▶ _Exercise details_
Once the line containing "Fixpoint lz_extend_loop (fuel" is found, copy that line and all remaining lines of the records exactly, including the last one, and add nothing.

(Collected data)
(** * xpack hash-chain matchfinder (src/xpack/lib/hc_matchfinder.h)

    A shallow embedding of [struct hc_matchfinder], [hc_matchfinder_init],
    [hc_matchfinder_longest_match] and [hc_matchfinder_skip_positions],
    followed by the properties of the matchfinder that the specification
    states about them.

    Conventions of the embedding.
    - [u32] values are integers of [Z] with the wrap-around written out
      ([u32 z = z mod 2^32]); [ptrdiff_t] positions are integers of [Z]
      (a 64-bit [ptrdiff_t] never overflows on the buffers considered).
    - The three tables are [list Z]; the input buffer is a [list byte].
      An access outside an array is undefined behaviour in C: the embedding
      reads [0] there and drops the write (see [arr_get], [arr_set],
      [byte_at]).
    - Pointers into the input buffer ([in_next], [matchptr],
      [best_matchptr]) are represented by their position
      ([ptr - in_begin]).
    - Loops carry a [fuel : nat]; running out of fuel is [None].  The
      top-level functions choose a fuel that is proved sufficient. *)

From Stdlib Require Import ZArith Lia Bool List Sorted.
From Stdlib Require Import Strings.String Strings.Byte.
From stdpp Require Import base tactics option list.
Import ListNotations.
Local Open Scope Z_scope.

(** ** Machine integers and arrays *)

Definition u32 (z : Z) : Z := z mod 2 ^ 32.

Definition arr_get (a : list Z) (i : Z) : Z :=
  if i <? 0 then 0 else default 0 (a !! Z.to_nat i).

Definition arr_set (a : list Z) (i v : Z) : list Z :=
  if i <? 0 then a else <[Z.to_nat i := v]> a.

(** [in_begin[i]] as an unsigned byte. *)
Definition byte_at (buf : list byte) (i : Z) : Z :=
  if i <? 0 then 0 else Z.of_N (Byte.to_N (default x00 (buf !! Z.to_nat i))).

(** ** The helpers of unaligned.h, lz_extend.h and lz_hash.h *)

(** Modelled from the spec: unaligned.h is not part of the sources.  The
    design notes describe the loads as "read a fixed-width little-endian
    integer from an unaligned offset"; [load_u32_unaligned] reads the four
    bytes at position [p]. *)
Definition load_u32_unaligned (buf : list byte) (p : Z) : Z :=
  Z.lor (byte_at buf p)
    (Z.lor (Z.shiftl (byte_at buf (p + 1)) 8)
       (Z.lor (Z.shiftl (byte_at buf (p + 2)) 16)
          (Z.shiftl (byte_at buf (p + 3)) 24))).

(** Modelled from the spec: unaligned.h is not part of the sources.  The
    3-byte little-endian window at position [p]. *)
Definition load_u24_unaligned (buf : list byte) (p : Z) : Z :=
  Z.lor (byte_at buf p)
    (Z.lor (Z.shiftl (byte_at buf (p + 1)) 8)
       (Z.shiftl (byte_at buf (p + 2)) 16)).

(** Modelled from the spec: unaligned.h is not part of the sources.  The
    3-byte window contained in an already loaded little-endian 4-byte
    window. *)
Definition loaded_u32_to_u24 (v : Z) : Z := Z.land v 16777215.

(** Modelled from the spec: lz_extend.h is not part of the sources.
    "Match extension compares candidate and current windows forward from
    the point already known to match, up to max_len, returning the total
    equal run length."  The loop runs at most [max_len - len] times, which
    is the fuel [lz_extend] gives it. *)
Fixpoint lz_extend_loop (fuel : nat) (buf : list byte)
    (strpos matchpos len max_len : Z) : Z :=
  match fuel with
  | O => len
  | S fuel' =>
      if (len <? max_len)
         && (byte_at buf (strpos + len) =? byte_at buf (matchpos + len))
      then lz_extend_loop fuel' buf strpos matchpos (len + 1) max_len
      else len
  end.

Definition lz_extend (buf : list byte)
    (strpos matchpos start_len max_len : Z) : Z :=
  lz_extend_loop (Z.to_nat (max_len - start_len)) buf
    strpos matchpos start_len max_len.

▶ _Your response_
Fixpoint lz_extend_loop (fuel : nat) (buf : list byte)
    (strpos matchpos len max_len : Z) : Z :=
  match fuel with
  | O => len
  | S fuel' =>
      if (len <? max_len)
         && (byte_at buf (strpos + len) =? byte_at buf (matchpos + len))
      then lz_extend_loop fuel' buf strpos matchpos (len + 1) max_len
      else len
  end.

Definition lz_extend (buf : list byte)
    (strpos matchpos start_len max_len : Z) : Z :=
  lz_extend_loop (Z.to_nat (max_len - start_len)) buf
    strpos matchpos start_len max_len.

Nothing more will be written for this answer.